Remember the wonders he has done,
his miracles, the judgements he spoke.
‘Constantly seek his face’. Sounds like good advice, but perhaps a bit hard to follow. it is difficult not simply because ‘Practicing the Presence of God’ is a serious spiritual discipline, nor just because sin wreaks havoc sin in our consciousness. It is difficult because God doesn’t tend to show the face of God. Moses’ famous glimpse was of the Lord’s back, not his face.
So seeking the Lord’s face challenges us (me!) in several ways at once. It does require of me an attentiveness that is difficult because of my frail and fallen human nature. I am not as strong as I think I am (thanks to Rich Mullins for pointing that out), and sin gets in the way, to complicate things further. And then there is the elusiveness of the one I seek. Gregory of Nyssa reflects on the Lord’s elusiveness in his homilies on the Song of Songs. Like the lover in the Song, who pursues her beloved until she is certain she’s nearly caught him, fully expecting to find him when she opens the bedchamber door, we grasp for ‘the one whom [our] soul loves’ and fail to catch hold of him. Seeking the Lord’s face means reaching out into the darkness–sometimes through grief or despair–and knowing that what glimpses we get will not disclose it. Like the disciples who met Jesus on the road to Emmaus, we find that the Lord is revealed to us for a moment, in the breaking of the bread, and then vanishes from our sight.

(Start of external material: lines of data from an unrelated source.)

(** * A limit order book with a matching engine

    Shallow embedding of [src/OrderBook/order_book.cpp] (class [OrderBook])
    and the properties of its four operations: insert ([add_order]),
    cancel ([cancel_order]), amend ([amend_order]) and match
    ([match_orders] / [process_matching]), of its queries and of what it
    prints.

    Modelling choices, all read off the source:

    - [uint64_t] values are integers of [Z] in the range [0, 2^64); every
      addition and subtraction of the source is written with its wrap-around
      ([wrap64]).
    - a [double] price that is a number is an exact rational ([Q]): the
      source only compares prices, takes their minimum, and subtracts them
      (for the epsilon test of [amend_order] and for [get_spread]); rounding
      and the infinities are not modelled.  The first part is the class on
      such prices.
    - NaN passes the checks [price <= 0.0] of [add_order] and [amend_order].
      The second part, [Double], is the class on prices that are numbers or
      NaN.  On a consistent book of numbers the two do the same
      ([apply_op_on_doubles]), and the [reachable] books of the first part are
      the books the second is led to by calls that are given numbers
      ([reachable_on_numbers_iff]); what a NaN does is shown on examples.
    - [std::map<double, PriceLevelData, Compare>] is an association list kept
      in the order of its comparator ([std::greater] for [bids_],
      [std::less] for [asks_]); [begin()] is the head of the list.
    - an [OrderNode] lives on the heap and is owned by exactly one entry of
      [order_lookup_]: [add_order] refuses an id that is present, and a node
      is deleted exactly when its entry is erased.  A node reference is
      therefore the id under which [order_lookup_] holds the node, and
      [order_lookup_] is the store of the nodes' [Order] records.  The
      intrusive doubly linked list of a price level ([head], [tail], [next],
      [prev]) is the sequence of its node references, head first.
    - the [TRADE:] lines written to [std::cout] are the list of [Trade]
      events an operation returns.
    - the [while] loop of [process_matching] runs on fuel; the fuel it is given
      is shown to be enough on every consistent book.
    - what [print_order] and [print_book] write to [std::cout] is the line
      and the table they return here, field by field; the widths, the
      precision and the padding of the text are not modelled. *)

From Stdlib Require Import ZArith QArith Qabs Lia Lqa List Bool.
From stdpp Require Import base option list gmap fin_maps.
Import ListNotations.
(** The four shapes of a UTF-8 sequence, as [decode] reads them. *)
Lemma decode_1 c0 rest :
  byte c0 < 128 → decode (String c0 rest) = byte c0 :: decode rest.
Proof. intros Hb. cbn [decode]. cbv zeta. by rewrite (proj2 (Z.ltb_lt _ _) Hb). Qed.

Lemma decode_2 c0 c1 rest :
  128 ≤ byte c0 < 224 →
  decode (String c0 (String c1 rest))
  = Z.shiftl (Z.land (byte c0) 31) 6 + low6 c1 :: decode rest.
Proof.
  intros Hb. cbn [decode]. cbv zeta.
  rewrite (proj2 (Z.ltb_ge _ _)) by lia.
  by rewrite (proj2 (Z.ltb_lt _ _)) by lia.
Qed.

Lemma decode_3 c0 c1 c2 rest :
  224 ≤ byte c0 < 240 →
  decode (String c0 (String c1 (String c2 rest)))
  = Z.shiftl (Z.land (byte c0) 15) 12 + Z.shiftl (low6 c1) 6 + low6 c2 :: decode rest.
Proof.
  intros Hb. cbn [decode]. cbv zeta.
  rewrite (proj2 (Z.ltb_ge (byte c0) 128)) by lia.
  rewrite (proj2 (Z.ltb_ge (byte c0) 224)) by lia.
  by rewrite (proj2 (Z.ltb_lt _ _)) by lia.
Qed.

Lemma decode_4 c0 c1 c2 c3 rest :
  240 ≤ byte c0 →
  decode (String c0 (String c1 (String c2 (String c3 rest))))
  = Z.shiftl (Z.land (byte c0) 7) 18 + Z.shiftl (low6 c1) 12
    + Z.shiftl (low6 c2) 6 + low6 c3 :: decode rest.
Proof.
  intros Hb. cbn [decode]. cbv zeta.
  rewrite (proj2 (Z.ltb_ge (byte c0) 128)) by lia.
  rewrite (proj2 (Z.ltb_ge (byte c0) 224)) by lia.
  by rewrite (proj2 (Z.ltb_ge (byte c0) 240)) by lia.
Qed.

(** Decoding reads back what [encode_point] wrote. *)
Lemma decode_encode_point cp rest :
  0 ≤ cp < 2097152 →
  decode (encode_point cp +:+ rest) = cp :: decode rest.
Proof.
  intros Hcp. unfold encode_point.
  rewrite !Z.shiftr_div_pow2 by lia.
  change (2 ^ 6) with 64. change (2 ^ 12) with 4096. change (2 ^ 18) with 262144.
  destruct (Z.ltb_spec cp 128) as [H1|H1].
  { change (decode (String (chr cp) rest) = cp :: decode rest).
    rewrite decode_1 by (rewrite byte_chr; lia). by rewrite byte_chr by lia. }
  destruct (Z.ltb_spec cp 2048) as [H2|H2].
  { change (decode (String (chr (192 + cp / 64)) (String (cont cp) rest))
            = cp :: decode rest).
    assert (0 ≤ cp / 64 < 32) as Hq by (split; [apply Z.div_pos | apply Z.div_lt_upper_bound]; lia).
    rewrite decode_2 by (rewrite byte_chr; lia).
    rewrite byte_chr, low6_cont by lia.
    change 31 with (Z.ones 5). rewrite (lead_bits 5 192) by (done || lia).
    rewrite Z.shiftl_mul_pow2 by lia. change (2 ^ 6) with 64.
    pose proof (Z.div_mod cp 64 ltac:(lia)). f_equal. lia. }
  destruct (Z.ltb_spec cp 65536) as [H3|H3].
  { change (decode (String (chr (224 + cp / 4096))
                      (String (cont (cp / 64)) (String (cont cp) rest)))
            = cp :: decode rest).
    assert (0 ≤ cp / 4096 < 16) as Hq
      by (split; [apply Z.div_pos | apply Z.div_lt_upper_bound]; lia).
    rewrite decode_3 by (rewrite byte_chr; lia).
    rewrite byte_chr, !low6_cont by lia.
    change 15 with (Z.ones 4). rewrite (lead_bits 4 224) by (done || lia).
    rewrite !Z.shiftl_mul_pow2 by lia. change (2 ^ 6) with 64. change (2 ^ 12) with 4096.
    pose proof (Z.div_mod cp 64 ltac:(lia)).
    pose proof (Z.div_mod (cp / 64) 64 ltac:(lia)).
    assert (cp / 64 / 64 = cp / 4096) as Hdd by (rewrite Z.div_div by lia; done).
    f_equal. lia. }
  change (decode (String (chr (240 + cp / 262144))
                    (String (cont (cp / 4096))
                       (String (cont (cp / 64)) (String (cont cp) rest))))
          = cp :: decode rest).
  assert (0 ≤ cp / 262144 < 8) as Hq
    by (split; [apply Z.div_pos | apply Z.div_lt_upper_bound]; lia).
  rewrite decode_4 by (rewrite byte_chr; lia).
  rewrite byte_chr, !low6_cont by lia.
  change 7 with (Z.ones 3). rewrite (lead_bits 3 240) by (done || lia).
  rewrite !Z.shiftl_mul_pow2 by lia.
  change (2 ^ 6) with 64. change (2 ^ 12) with 4096. change (2 ^ 18) with 262144.
  pose proof (Z.div_mod cp 64 ltac:(lia)).
  pose proof (Z.div_mod (cp / 64) 64 ltac:(lia)).
  pose proof (Z.div_mod (cp / 4096) 64 ltac:(lia)).
  assert (cp / 64 / 64 = cp / 4096) as Hdd by (rewrite Z.div_div by lia; done).
  assert (cp / 4096 / 64 = cp / 262144) as Hddd by (rewrite Z.div_div by lia; done).
  f_equal. lia.
Qed.
(** * OpenAI realtime log visualizer: the parsing core, embedded and verified

    Shallow embedding of the four transforms of [src/lib]:
    - [parse-log.ts]    : [parseLogLine], [parseLogFile]
    - [group-events.ts] : [aggregateDeltaEvents], [groupEvents],
                          [getDeltaGroupStats]
    - [audio-player.ts] : [decodeAudioDelta], [combineAudioChunks],
                          [extractAudioFromDeltaGroup]
    - [types.ts]        : the constant tables used by the above.

    Conventions of the embedding.
    - A JavaScript string is a [string]: one [ascii] per UTF-16 code unit, so
      the texts covered are those whose code units are below 256.
    - A value produced by [JSON.parse] is a [json]; the JavaScript value
      [undefined] is [None] in [option json].
    - A JavaScript exception is the [Throw] case of [Res].
    - [console.warn] is an explicit list of recorded calls.
    - Arrays are lists; an object that is mutated after it has been stored in
      an array (the current session of [parseLogFile]) is addressed by its
      index in that array. *)

From Stdlib Require Import ZArith QArith String Ascii List Lia Bool Arith.
From Stdlib Require Import DecimalString.
From stdpp Require Import base list.
Import ListNotations.

Set Warnings "-register-all".
Close Scope Q_scope.
Open Scope string_scope.
Open Scope list_scope.
Open Scope nat_scope.

(* ===================================================================== *)
(** * Host values: JSON documents, exceptions, property reads *)
(* ===================================================================== *)

Module Js.

(** A number literal of a JSON text is kept exactly, as [mantissa * 10^exponent].
    The code under study only stores numbers and tests them for zero. *)
Inductive json : Type :=
| JNull
| JBool (b : bool)
| JNum (mantissa exponent : Z)
| JStr (s : string)
| JArr (items : list json)
| JObj (fields : list (string * json)).

Inductive JsError : Type :=
| TypeError            (* property read on null *)
| RangeError           (* typed-array view over a buffer of the wrong size *)
| InvalidCharacterError (* atob on a string that is not base64 *).

Inductive Res (A : Type) : Type :=
| Ok (a : A)
| Throw (e : JsError).
Arguments Ok {A} a.
Arguments Throw {A} e.

Definition bind {A B : Type} (c : Res A) (k : A -> Res B) : Res B :=
  match c with
  | Ok a => k a
  | Throw e => Throw e
  end.

(** Own property of an object built by [JSON.parse]: first binding of the key. *)
Fixpoint assoc (k : string) (fields : list (string * json)) : option json :=
  match fields with
  | [] => None
  | (k', v) :: rest => if String.eqb k k' then Some v else assoc k rest
  end.

(** [v.k] for the property names read by this code base ([type], [delta],
    [transcript], [response], [session], ...): none of them is inherited from
    a prototype, so a primitive or an array answers [undefined]; reading a
    property of [null] throws. *)
Definition js_get (v : json) (k : string) : Res (option json) :=
  match v with
  | JNull => Throw TypeError
  | JObj fields => Ok (assoc k fields)
  | _ => Ok None
  end.

(** [v?.k] where [v] may be [undefined]. *)
Definition js_get_opt (v : option json) (k : string) : option json :=
  match v with
  | Some (JObj fields) => assoc k fields
  | _ => None
  end.

(** ToBoolean. *)
Definition truthy (v : option json) : bool :=
  match v with
  | None => false
  | Some JNull => false
  | Some (JBool b) => b
  | Some (JNum m _) => negb (m =? 0)%Z
  | Some (JStr s) => negb (String.eqb s "")
  | Some (JArr _) => true
  | Some (JObj _) => true
  end.

(** [a || b] with a defined right operand. *)
Definition js_or (a : option json) (b : json) : json :=
  match a with
  | Some v => if truthy a then v else b
  | None => b
  end.

(** [v === "lit"]. *)
Definition is_str (v : option json) (lit : string) : bool :=
  match v with
  | Some (JStr s) => String.eqb s lit
  | _ => false
  end.

End Js.
Export Js.

Notation "x <- c ;; k" := (Js.bind c (fun x => k))
  (at level 100, c at next level, right associativity).

(* ===================================================================== *)
(** * types.ts *)
(* ===================================================================== *)

Module Types.

(** Modelled from the spec: the type [LogSource], which [parse-log.ts] imports
    from [types.ts] and [types.ts] does not declare. The spec gives the source
    of a line as one of OPENAI and USER, normalized to upper case; it is kept
    as that upper-case text. *)
Definition LogSource : Type := string.
Definition OPENAI : LogSource := "OPENAI".
Definition USER : LogSource := "USER".

(** The record [parseLogLine] returns: the fields of [ParsedLogLine], and the
    [source] it sets. *)
Record ParsedLogLine : Type := {
  timestamp  : option string;
  sessionId  : option string;
  source     : option LogSource;
  event      : json;
  rawLine    : string;
  lineNumber : nat;
}.

Record Session : Type := {
  id          : string;
  s_sessionId : option json;
  startTime   : option string;
  s_events    : list ParsedLogLine;
  model       : option json;
  voice       : option json;
}.

Definition DELTA_EVENT_TYPES : list string :=
  [ "response.audio.delta";
    "response.audio_transcript.delta";
    "response.text.delta";
    "response.function_call_arguments.delta";
    "conversation.item.input_audio_transcription.delta" ].

(** The members of [PHASE_EVENTS]. *)
Definition SPEECH_START   : string := "input_audio_buffer.speech_started".
Definition SPEECH_STOP    : string := "input_audio_buffer.speech_stopped".
Definition RESPONSE_START : string := "response.created".
Definition FUNCTION_CALL  : string := "response.function_call_arguments.done".

End Types.
Export Types.

(* ===================================================================== *)
(** * group-events.ts *)
(* ===================================================================== *)

Module GroupEvents.

Inductive PhaseType : Type := speech | response | function_call.

Record PhaseMarker : Type := {
  pm_type       : PhaseType;
  pm_timestamp  : option string;
  pm_lineNumber : nat;
}.

Record DeltaGroup : Type := {
  eventType       : string;
  events          : list ParsedLogLine;
  firstLineNumber : nat;
  lastLineNumber  : nat;
}.

(** An element of [ResponseCycle.items]: [ParsedLogLine | DeltaGroup]. *)
Inductive Item : Type :=
| ItemEvent (e : ParsedLogLine)
| ItemGroup (g : DeltaGroup).

Record TokenUsage : Type := {
  input  : json;
  output : json;
  total  : json;
}.

Record ResponseCycle : Type := {
  responseId : option json;
  startEvent : ParsedLogLine;
  endEvent   : option ParsedLogLine;
  items      : list Item;
  tokenUsage : option TokenUsage;
}.

Inductive EventGroup : Type :=
| Phase (p : PhaseMarker)
| Cycle (c : ResponseCycle)
| Standalone (event : ParsedLogLine).

(** [DELTA_EVENT_TYPES.includes(type)] *)
Definition isDeltaEvent (type : string) : bool :=
  existsb (String.eqb type) DELTA_EVENT_TYPES.

(** ** aggregateDeltaEvents *)

(** The two locals of the loop: [result] and [currentGroup]. *)
Record AggState : Type := {
  a_result       : list Item;
  a_currentGroup : option DeltaGroup;
}.

(** [if (currentGroup) result.push(currentGroup)] *)
Definition pushGroup (result : list Item) (g : option DeltaGroup) : list Item :=
  match g with
  | Some g => result ++ [ItemGroup g]
  | None => result
  end.

Definition newGroup (ty : string) (event : ParsedLogLine) : DeltaGroup :=
  {| eventType := ty;
     events := [event];
     firstLineNumber := lineNumber event;
     lastLineNumber := lineNumber event |}.

(** The non-delta branch of the loop body. *)
Definition aggOther (st : AggState) (event : ParsedLogLine) : AggState :=
  {| a_result := pushGroup (a_result st) (a_currentGroup st) ++ [ItemEvent event];
     a_currentGroup := None |}.

(** The delta branch of the loop body, [ty] being the event's type. *)
Definition aggDelta (st : AggState) (ty : string) (event : ParsedLogLine) : AggState :=
  match a_currentGroup st with
  | Some g =>
      if String.eqb (eventType g) ty then
        {| a_result := a_result st;
           a_currentGroup :=
             Some {| eventType := eventType g;
                     events := events g ++ [event];
                     firstLineNumber := firstLineNumber g;
                     lastLineNumber := lineNumber event |} |}
      else
        {| a_result := a_result st ++ [ItemGroup g];
           a_currentGroup := Some (newGroup ty event) |}
  | None =>
      {| a_result := a_result st;
         a_currentGroup := Some (newGroup ty event) |}
  end.

(** One iteration of [for (const event of events)]. *)
Definition aggStep (st : AggState) (event : ParsedLogLine) : Res AggState :=
  eventType <- js_get (Types.event event) "type" ;;
  match eventType with
  | Some (JStr ty) =>
      if isDeltaEvent ty then Ok (aggDelta st ty event)
      else Ok (aggOther st event)
  | _ => Ok (aggOther st event)
  end.

Fixpoint aggLoop (st : AggState) (events : list ParsedLogLine) : Res AggState :=
  match events with
  | [] => Ok st
  | event :: rest => st' <- aggStep st event ;; aggLoop st' rest
  end.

Sigh. ‘And you and I quite crestfallen,’ as the Magician says to Lucy in The Voyage of the Dawn Treader. Crestfallen, perhaps, but not without hope: we ‘remember the wonders he has done, his miracles, the judgements he spoke’, and especially the promise that he will be with us always. So seek him we do, and must, in the confidence that although we may not ‘find’ him, he is always already here.